--- What to do ---
The entries below contain a line with "(** All lines" and a line with "if forallb (fun". Quote exactly those two lines and all lines between them.

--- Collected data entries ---
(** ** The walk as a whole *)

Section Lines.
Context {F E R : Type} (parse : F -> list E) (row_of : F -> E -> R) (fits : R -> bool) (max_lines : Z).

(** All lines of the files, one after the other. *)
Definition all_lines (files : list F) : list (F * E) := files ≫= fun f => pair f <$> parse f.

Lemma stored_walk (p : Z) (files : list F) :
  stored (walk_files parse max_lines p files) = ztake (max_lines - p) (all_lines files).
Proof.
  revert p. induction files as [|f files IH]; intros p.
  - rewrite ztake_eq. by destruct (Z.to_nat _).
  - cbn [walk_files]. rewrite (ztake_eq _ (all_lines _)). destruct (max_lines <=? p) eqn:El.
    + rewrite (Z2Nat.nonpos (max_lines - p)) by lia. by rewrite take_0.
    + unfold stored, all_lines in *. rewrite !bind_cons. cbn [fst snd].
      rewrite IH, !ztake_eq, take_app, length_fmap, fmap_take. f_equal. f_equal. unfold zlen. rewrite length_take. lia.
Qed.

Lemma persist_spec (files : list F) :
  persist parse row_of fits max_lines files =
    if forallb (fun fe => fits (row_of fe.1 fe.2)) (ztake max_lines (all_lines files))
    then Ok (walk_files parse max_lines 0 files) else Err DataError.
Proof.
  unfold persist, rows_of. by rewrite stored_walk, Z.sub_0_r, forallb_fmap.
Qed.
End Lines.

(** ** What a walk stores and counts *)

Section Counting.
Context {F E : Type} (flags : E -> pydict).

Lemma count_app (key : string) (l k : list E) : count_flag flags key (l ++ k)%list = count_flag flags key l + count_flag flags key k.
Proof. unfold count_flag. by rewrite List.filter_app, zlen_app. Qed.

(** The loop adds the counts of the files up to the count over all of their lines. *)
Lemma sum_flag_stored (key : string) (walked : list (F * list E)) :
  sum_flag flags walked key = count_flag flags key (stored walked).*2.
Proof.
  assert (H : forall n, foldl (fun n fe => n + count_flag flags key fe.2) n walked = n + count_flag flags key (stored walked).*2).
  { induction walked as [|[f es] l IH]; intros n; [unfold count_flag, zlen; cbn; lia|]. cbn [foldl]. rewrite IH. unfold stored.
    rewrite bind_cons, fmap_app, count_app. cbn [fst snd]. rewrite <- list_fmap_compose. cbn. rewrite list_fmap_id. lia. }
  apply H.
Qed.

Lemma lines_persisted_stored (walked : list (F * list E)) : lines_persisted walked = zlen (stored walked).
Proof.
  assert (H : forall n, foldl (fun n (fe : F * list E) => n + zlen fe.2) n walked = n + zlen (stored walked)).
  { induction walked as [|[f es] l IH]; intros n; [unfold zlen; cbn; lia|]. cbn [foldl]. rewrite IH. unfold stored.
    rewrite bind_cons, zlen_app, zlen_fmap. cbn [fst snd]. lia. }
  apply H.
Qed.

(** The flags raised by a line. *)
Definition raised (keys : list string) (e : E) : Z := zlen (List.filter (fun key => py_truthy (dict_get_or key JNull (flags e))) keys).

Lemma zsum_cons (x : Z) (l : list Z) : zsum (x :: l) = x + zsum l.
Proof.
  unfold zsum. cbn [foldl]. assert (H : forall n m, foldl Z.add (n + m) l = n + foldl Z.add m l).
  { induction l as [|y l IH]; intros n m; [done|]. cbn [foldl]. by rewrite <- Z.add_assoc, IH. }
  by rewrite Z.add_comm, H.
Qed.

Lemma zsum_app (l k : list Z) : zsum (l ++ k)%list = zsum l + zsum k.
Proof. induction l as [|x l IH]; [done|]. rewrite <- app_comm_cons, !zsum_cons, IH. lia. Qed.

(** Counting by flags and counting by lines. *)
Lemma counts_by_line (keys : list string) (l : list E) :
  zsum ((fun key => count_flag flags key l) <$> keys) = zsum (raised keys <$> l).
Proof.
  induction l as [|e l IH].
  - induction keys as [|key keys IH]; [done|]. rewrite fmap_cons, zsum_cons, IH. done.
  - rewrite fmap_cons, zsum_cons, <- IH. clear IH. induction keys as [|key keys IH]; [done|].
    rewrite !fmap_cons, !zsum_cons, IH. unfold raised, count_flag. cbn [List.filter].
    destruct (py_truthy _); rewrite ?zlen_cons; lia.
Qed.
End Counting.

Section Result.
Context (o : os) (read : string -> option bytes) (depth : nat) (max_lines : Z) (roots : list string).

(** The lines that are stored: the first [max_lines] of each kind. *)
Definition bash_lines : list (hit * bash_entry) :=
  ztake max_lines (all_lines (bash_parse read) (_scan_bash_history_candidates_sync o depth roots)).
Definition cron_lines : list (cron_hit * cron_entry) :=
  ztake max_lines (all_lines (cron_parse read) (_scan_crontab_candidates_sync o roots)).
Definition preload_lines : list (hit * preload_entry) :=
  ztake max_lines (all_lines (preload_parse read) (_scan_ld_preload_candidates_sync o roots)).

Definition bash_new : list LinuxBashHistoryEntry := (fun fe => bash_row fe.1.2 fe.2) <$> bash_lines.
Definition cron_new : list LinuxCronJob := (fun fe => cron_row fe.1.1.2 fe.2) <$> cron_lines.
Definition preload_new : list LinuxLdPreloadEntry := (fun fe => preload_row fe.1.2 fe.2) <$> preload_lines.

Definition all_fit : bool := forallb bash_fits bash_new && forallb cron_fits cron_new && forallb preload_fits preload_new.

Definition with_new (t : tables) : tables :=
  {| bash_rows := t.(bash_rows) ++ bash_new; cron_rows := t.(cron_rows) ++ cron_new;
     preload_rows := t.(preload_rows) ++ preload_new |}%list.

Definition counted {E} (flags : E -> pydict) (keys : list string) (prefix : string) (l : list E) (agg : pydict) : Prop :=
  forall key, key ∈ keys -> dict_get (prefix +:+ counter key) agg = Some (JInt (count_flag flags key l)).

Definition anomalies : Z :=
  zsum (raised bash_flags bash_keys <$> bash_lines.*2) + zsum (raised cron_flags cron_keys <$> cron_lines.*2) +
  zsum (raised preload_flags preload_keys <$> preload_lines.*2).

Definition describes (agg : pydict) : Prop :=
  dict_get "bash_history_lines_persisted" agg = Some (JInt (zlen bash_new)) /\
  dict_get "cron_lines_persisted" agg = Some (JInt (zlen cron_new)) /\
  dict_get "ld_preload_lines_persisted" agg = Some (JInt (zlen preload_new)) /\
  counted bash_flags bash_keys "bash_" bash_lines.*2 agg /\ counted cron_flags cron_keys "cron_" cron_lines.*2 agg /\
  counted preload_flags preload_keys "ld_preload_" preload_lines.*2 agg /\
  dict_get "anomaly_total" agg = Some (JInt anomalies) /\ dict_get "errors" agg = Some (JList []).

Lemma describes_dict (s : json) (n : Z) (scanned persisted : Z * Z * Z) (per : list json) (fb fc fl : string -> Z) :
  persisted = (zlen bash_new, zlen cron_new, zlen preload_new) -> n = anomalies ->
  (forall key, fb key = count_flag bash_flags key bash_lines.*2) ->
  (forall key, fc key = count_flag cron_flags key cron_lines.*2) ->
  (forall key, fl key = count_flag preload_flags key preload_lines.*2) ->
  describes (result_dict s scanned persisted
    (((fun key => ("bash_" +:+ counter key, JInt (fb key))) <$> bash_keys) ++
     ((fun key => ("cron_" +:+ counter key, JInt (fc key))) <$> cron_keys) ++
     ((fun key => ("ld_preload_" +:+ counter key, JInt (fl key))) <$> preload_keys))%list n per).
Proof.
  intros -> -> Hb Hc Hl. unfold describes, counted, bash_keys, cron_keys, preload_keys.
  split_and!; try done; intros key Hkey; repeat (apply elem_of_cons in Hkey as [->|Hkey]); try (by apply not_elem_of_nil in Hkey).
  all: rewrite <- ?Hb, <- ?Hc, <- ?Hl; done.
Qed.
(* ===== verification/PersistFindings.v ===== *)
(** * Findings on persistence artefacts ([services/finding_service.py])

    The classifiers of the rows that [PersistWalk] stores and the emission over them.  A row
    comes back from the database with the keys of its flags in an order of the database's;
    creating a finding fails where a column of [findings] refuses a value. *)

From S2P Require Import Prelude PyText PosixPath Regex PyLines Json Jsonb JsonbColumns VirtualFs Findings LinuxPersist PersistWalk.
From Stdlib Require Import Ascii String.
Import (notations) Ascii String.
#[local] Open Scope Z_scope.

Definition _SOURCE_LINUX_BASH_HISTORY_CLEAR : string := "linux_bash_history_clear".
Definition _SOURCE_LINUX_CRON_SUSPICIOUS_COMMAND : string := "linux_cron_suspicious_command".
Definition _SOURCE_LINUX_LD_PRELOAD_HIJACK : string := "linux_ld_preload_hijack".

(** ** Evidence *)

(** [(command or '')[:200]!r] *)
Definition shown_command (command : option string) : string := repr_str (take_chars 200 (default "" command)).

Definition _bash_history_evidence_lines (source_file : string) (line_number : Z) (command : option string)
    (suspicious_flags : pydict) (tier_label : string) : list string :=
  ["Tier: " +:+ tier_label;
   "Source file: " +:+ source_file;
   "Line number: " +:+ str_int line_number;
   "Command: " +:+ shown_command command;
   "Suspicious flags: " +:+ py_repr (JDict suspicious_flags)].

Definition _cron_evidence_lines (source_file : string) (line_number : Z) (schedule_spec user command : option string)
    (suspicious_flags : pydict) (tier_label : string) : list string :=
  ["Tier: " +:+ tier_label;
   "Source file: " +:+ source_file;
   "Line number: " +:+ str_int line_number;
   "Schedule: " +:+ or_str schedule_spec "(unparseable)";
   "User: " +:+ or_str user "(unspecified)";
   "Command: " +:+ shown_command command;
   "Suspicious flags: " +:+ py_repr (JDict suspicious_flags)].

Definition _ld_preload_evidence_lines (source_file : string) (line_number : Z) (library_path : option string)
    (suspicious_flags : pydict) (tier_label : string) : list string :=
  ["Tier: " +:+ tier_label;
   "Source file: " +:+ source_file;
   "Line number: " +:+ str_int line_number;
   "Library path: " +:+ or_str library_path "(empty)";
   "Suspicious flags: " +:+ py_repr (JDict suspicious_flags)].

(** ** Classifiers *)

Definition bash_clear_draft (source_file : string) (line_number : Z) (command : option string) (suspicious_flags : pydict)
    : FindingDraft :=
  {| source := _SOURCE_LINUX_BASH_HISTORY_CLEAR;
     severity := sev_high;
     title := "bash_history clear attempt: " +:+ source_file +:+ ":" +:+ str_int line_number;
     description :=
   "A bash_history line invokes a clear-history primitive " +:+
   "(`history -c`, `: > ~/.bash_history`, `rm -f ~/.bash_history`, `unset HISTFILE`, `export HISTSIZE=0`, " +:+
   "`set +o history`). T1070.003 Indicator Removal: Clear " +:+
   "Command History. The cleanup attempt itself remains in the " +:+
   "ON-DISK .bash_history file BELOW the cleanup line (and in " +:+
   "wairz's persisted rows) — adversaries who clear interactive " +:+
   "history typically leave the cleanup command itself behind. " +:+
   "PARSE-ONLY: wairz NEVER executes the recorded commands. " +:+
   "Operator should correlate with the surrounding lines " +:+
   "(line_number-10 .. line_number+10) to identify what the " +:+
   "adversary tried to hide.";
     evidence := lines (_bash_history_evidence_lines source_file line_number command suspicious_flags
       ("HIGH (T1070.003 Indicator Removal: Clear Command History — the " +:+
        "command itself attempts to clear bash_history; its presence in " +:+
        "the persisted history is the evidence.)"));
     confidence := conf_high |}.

--- Problem solution ---
(** All lines of the files, one after the other. *)
Definition all_lines (files : list F) : list (F * E) := files ≫= fun f => pair f <$> parse f.

Lemma stored_walk (p : Z) (files : list F) :
  stored (walk_files parse max_lines p files) = ztake (max_lines - p) (all_lines files).
Proof.
  revert p. induction files as [|f files IH]; intros p.
  - rewrite ztake_eq. by destruct (Z.to_nat _).
  - cbn [walk_files]. rewrite (ztake_eq _ (all_lines _)). destruct (max_lines <=? p) eqn:El.
    + rewrite (Z2Nat.nonpos (max_lines - p)) by lia. by rewrite take_0.
    + unfold stored, all_lines in *. rewrite !bind_cons. cbn [fst snd].
      rewrite IH, !ztake_eq, take_app, length_fmap, fmap_take. f_equal. f_equal. unfold zlen. rewrite length_take. lia.
Qed.

Lemma persist_spec (files : list F) :
  persist parse row_of fits max_lines files =
    if forallb (fun fe => fits (row_of fe.1 fe.2)) (ztake max_lines (all_lines files))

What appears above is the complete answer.